Copy out exactly the lines below that run from the one holding "- apply Ha; assumption." to the one holding "Hin as [i Hi].", keeping both of those lines and no others.

Excerpts from a dataset
↓↓↓

Lemma scan_flat nt nc st :
  scan args a b nt nc st = fold_left (step args a b) (indices nt nc) st.
Proof.
  unfold scan, indices. generalize (seq 0 nt) as ts. intros ts; revert st.
  induction ts as [|t ts IH]; intros st; simpl; [reflexivity|].
  rewrite fold_left_app, IH. f_equal. apply fold_loop_body_step.
Qed.

Lemma In_indices nt nc t c : In (t, c) (indices nt nc) <-> t < nt /\ c < nc.
Proof.
  unfold indices. rewrite in_flat_map. split.
  - intros (t' & Ht & Hc). apply in_map_iff in Hc as (c' & E & Hc).
    inversion E; subst. apply in_seq in Ht, Hc. lia.
  - intros [Ht Hc]. exists t. split; [apply in_seq; lia|].
    apply in_map, in_seq. lia.
Qed.

Lemma length_indices nt nc : length (indices nt nc) = nt * nc.
Proof.
  unfold indices.
  assert (H : forall ts : list nat, length (flat_map (fun t => map (pair t) (seq 0 nc)) ts)
                         = length ts * nc).
  { induction ts as [|t ts IH]; simpl; [reflexivity|].
    rewrite length_app, length_map, length_seq, IH. reflexivity. }
  rewrite H, length_seq. reflexivity.
Qed.

Lemma fold_step_invariant (P : ScanState -> Prop) l st :
  P st ->
  (forall st tc, In tc l -> P st -> P (step args a b st tc)) ->
  P (fold_left (step args a b) l st).
Proof.
  revert st; induction l as [|tc l IH]; intros st H0 Hs; simpl; [exact H0|].
  apply IH.
  - apply Hs; [left; reflexivity|exact H0].
  - intros st' tc' Hin. apply Hs. right; exact Hin.
Qed.

Lemma In_take {A} k (l : list A) x : In x (take k l) -> In x l.
Proof.
  rewrite <- !list_elem_of_In. apply subseteq_take.
Qed.

Lemma norms_fold l st st' :
  norms st = norms st' ->
  norms (fold_left (step args a b) l st) = norms (fold_left (step args a b) l st').
Proof.
  revert st st'; induction l as [|tc l IH]; intros st st' E; simpl; [exact E|].
  apply IH. unfold step, loop_body; simpl. rewrite E. reflexivity.
Qed.

Lemma printed_fold l st :
  printed (fold_left (step args a b) l st) = printed st ++ flat_map (diagnostics_of args a b) l.
Proof.
  revert st; induction l as [|tc l IH]; intros st; simpl.
  - rewrite app_nil_r. reflexivity.
  - rewrite IH. unfold step, loop_body, diagnostics_of; simpl.
    destruct (_ && _ && _); simpl.
    + rewrite <- app_assoc. reflexivity.
    + reflexivity.
Qed.

Lemma step_sized nc st tc : sized nc st -> sized nc (step args a b st tc).
Proof.
  unfold sized, vectors, step, loop_body; project_norms. intros H.
  repeat (apply Forall_cons in H as [? H]).
  repeat first [apply Forall_nil_2 | apply Forall_cons_2]; cbv beta;
    rewrite length_alter; assumption.
Qed.

Lemma step_max_signed st tc : max_signed_inv st -> max_signed_inv (step args a b st tc).
Proof.
  unfold max_signed_inv, step, loop_body; project_norms. intros [H1 H2].
  split; apply Forall_alter; auto; intros x _ Hx; apply max_signed, Hx.
Qed.

Lemma step_sums_signed st tc :
  is_finite (GetComponent a tc.1 tc.2) = true ->
  is_finite (GetComponent b tc.1 tc.2) = true ->
  sums_signed_inv st -> sums_signed_inv (step args a b st tc).
Proof.
  unfold sums_signed_inv, step, loop_body; project_norms. intros Ha Hb (H1 & H2 & H3 & H4).
  pose proof (absolute_error_signed _ _ Ha Hb) as Habs.
  pose proof (relative_error_signed _ _ Ha Hb) as Hrel.
  repeat split; apply Forall_alter; auto; intros x _ Hx; apply add_signed; auto;
    eapply mul_self_signed; eauto.
Qed.

Lemma step_max_mono st tc :
  max_signed_inv st ->
  pointwise_le (abs_err_norm_max (norms st))
               (abs_err_norm_max (norms (step args a b st tc))) /\
  pointwise_le (rel_err_norm_max (norms st))
               (rel_err_norm_max (norms (step args a b st tc))).
Proof.
  unfold max_signed_inv, step, loop_body; project_norms. intros [H1 H2].
  unfold pointwise_le in *.
  pose proof (pointwise_le_refl _ H1) as R1.
  pose proof (pointwise_le_refl _ H2) as R2.
  split; apply Forall2_alter_r; auto; intros x y Hx Hy Hle.
  - eapply leb_trans; [exact Hle|]. apply max_ge.
    eapply Forall_lookup_1 in H1; eauto.
  - eapply leb_trans; [exact Hle|]. apply max_ge.
    eapply Forall_lookup_1 in H2; eauto.
Qed.

Lemma initial_sized nc out :
  sized nc {| norms := initial_norms nc; printed := out |}.
Proof.
  unfold sized, vectors; simpl.
  repeat first [apply Forall_nil_2 | apply Forall_cons_2]; apply length_replicate.
Qed.

Lemma initial_max_signed nc out :
  max_signed_inv {| norms := initial_norms nc; printed := out |}.
Proof. split; simpl; apply Forall_replicate; reflexivity. Qed.

Lemma initial_sums_signed nc out :
  sums_signed_inv {| norms := initial_norms nc; printed := out |}.
Proof. repeat split; simpl; apply Forall_replicate; reflexivity. Qed.

Lemma scan_point_S k :
  scan_point args a b (S k) = scan_point args a b k \/
  exists tc, In tc (indices (GetNumberOfTuples a) (GetNumberOfComponents a)) /\
             scan_point args a b (S k) = step args a b (scan_point args a b k) tc.
Proof.
  unfold scan_point.
  destruct (indices (GetNumberOfTuples a) (GetNumberOfComponents a) !! k) as [tc|] eqn:E.
  - right. exists tc. split.
    + apply list_elem_of_In. eapply list_elem_of_lookup_2, E.
    + rewrite (take_S_r _ _ _ E), fold_left_app. reflexivity.
  - left. apply lookup_ge_None in E. rewrite !take_ge by lia. reflexivity.
Qed.

Lemma scan_point_sized k : sized (GetNumberOfComponents a) (scan_point args a b k).
Proof.
  unfold scan_point. apply (fold_step_invariant (sized _)); [apply initial_sized|].
  intros st tc _. apply step_sized.
Qed.

Lemma scan_point_max_signed k : max_signed_inv (scan_point args a b k).
Proof.
  unfold scan_point. apply (fold_step_invariant max_signed_inv); [apply initial_max_signed|].
  intros st tc _. apply step_max_signed.
Qed.

Lemma scan_point_sums_signed k :
  shape_compatible a b -> all_finite a -> all_finite b ->
  sums_signed_inv (scan_point args a b k).
Proof.
  intros [Et Ec] Ha Hb.
  unfold scan_point. apply (fold_step_invariant sums_signed_inv); [apply initial_sums_signed|].
  intros st [t c] Hin. apply In_take, In_indices in Hin as [Ht Hc].
  apply step_sums_signed; simpl.
  - apply Ha; assumption.
  - apply Hb; [rewrite <- Et|rewrite <- Ec]; assumption.
Qed.

Lemma scan_point_all k :
  GetNumberOfTuples a * GetNumberOfComponents a <= k ->
  scan_point args a b k =
  scan args a b (GetNumberOfTuples a) (GetNumberOfComponents a)
       {| norms := initial_norms (GetNumberOfComponents a); printed := [] |}.
Proof.
  intros H. unfold scan_point. rewrite scan_flat, take_ge; [reflexivity|].
  rewrite length_indices. exact H.
Qed.
End Scan.

(** * The decision *)

Lemma fold_max_spec rest : forall cur,
  signed_as false cur -> Forall (signed_as false) rest ->
  let r := fold_left (fun largest x => if ltb largest x then x else largest) rest cur in
  (r = cur \/ In r rest) /\ leb cur r = true /\ Forall (fun y => leb y r = true) rest.
Proof.
  induction rest as [|x rest IH]; intros cur Hc Hr; simpl.
  - split; [left; reflexivity|]. split; [eapply leb_refl, Hc|constructor].
  - apply Forall_cons in Hr as [Hx Hr].
    destruct (ltb cur x) eqn:E.
    + destruct (IH x Hx Hr) as (Hin & Hle & Hall). split; [|split].
      * right. destruct Hin as [->|Hin]; [left; reflexivity|right; exact Hin].
      * eapply leb_trans; [apply ltb_leb, E|exact Hle].
      * constructor; assumption.
    + destruct (IH cur Hc Hr) as (Hin & Hle & Hall). split; [|split].
      * destruct Hin as [->|Hin]; [left; reflexivity|right; right; exact Hin].
      * exact Hle.
      * constructor; [|assumption].
        eapply leb_trans; [|exact Hle]. eapply not_ltb_leb; eassumption.
Qed.

Lemma max_element_is_maximum v r :
  Forall (signed_as false) v -> max_element v = Some r -> is_maximum r v.
Proof.
  destruct v as [|first rest]; simpl; [discriminate|].
  intros Hv E. injection E as <-. apply Forall_cons in Hv as [Hf Hr].
  destruct (fold_max_spec rest first Hf Hr) as (Hin & Hle & Hall).
  split.
  - destruct Hin as [->|Hin].
    + exists 0. reflexivity.
    + apply list_elem_of_In, list_elem_of_lookup_1 in Hin as [i Hi].
      exists (S i). exact Hi.
  - constructor; assumption.
Qed.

↑↑↑

Your solution>
  - apply Ha; assumption.
  - apply Hb; [rewrite <- Et|rewrite <- Ec]; assumption.
Qed.

Lemma scan_point_all k :
  GetNumberOfTuples a * GetNumberOfComponents a <= k ->
  scan_point args a b k =
  scan args a b (GetNumberOfTuples a) (GetNumberOfComponents a)
       {| norms := initial_norms (GetNumberOfComponents a); printed := [] |}.
Proof.
  intros H. unfold scan_point. rewrite scan_flat, take_ge; [reflexivity|].
  rewrite length_indices. exact H.
Qed.
End Scan.

(** * The decision *)

Lemma fold_max_spec rest : forall cur,
  signed_as false cur -> Forall (signed_as false) rest ->
  let r := fold_left (fun largest x => if ltb largest x then x else largest) rest cur in
  (r = cur \/ In r rest) /\ leb cur r = true /\ Forall (fun y => leb y r = true) rest.
Proof.
  induction rest as [|x rest IH]; intros cur Hc Hr; simpl.
  - split; [left; reflexivity|]. split; [eapply leb_refl, Hc|constructor].
  - apply Forall_cons in Hr as [Hx Hr].
    destruct (ltb cur x) eqn:E.
    + destruct (IH x Hx Hr) as (Hin & Hle & Hall). split; [|split].
      * right. destruct Hin as [->|Hin]; [left; reflexivity|right; exact Hin].
      * eapply leb_trans; [apply ltb_leb, E|exact Hle].
      * constructor; assumption.
    + destruct (IH cur Hc Hr) as (Hin & Hle & Hall). split; [|split].
      * destruct Hin as [->|Hin]; [left; reflexivity|right; right; exact Hin].
      * exact Hle.
      * constructor; [|assumption].
        eapply leb_trans; [|exact Hle]. eapply not_ltb_leb; eassumption.
Qed.

Lemma max_element_is_maximum v r :
  Forall (signed_as false) v -> max_element v = Some r -> is_maximum r v.
Proof.
  destruct v as [|first rest]; simpl; [discriminate|].
  intros Hv E. injection E as <-. apply Forall_cons in Hv as [Hf Hr].
  destruct (fold_max_spec rest first Hf Hr) as (Hin & Hle & Hall).
  split.
  - destruct Hin as [->|Hin].
    + exists 0. reflexivity.
    + apply list_elem_of_In, list_elem_of_lookup_1 in Hin as [i Hi].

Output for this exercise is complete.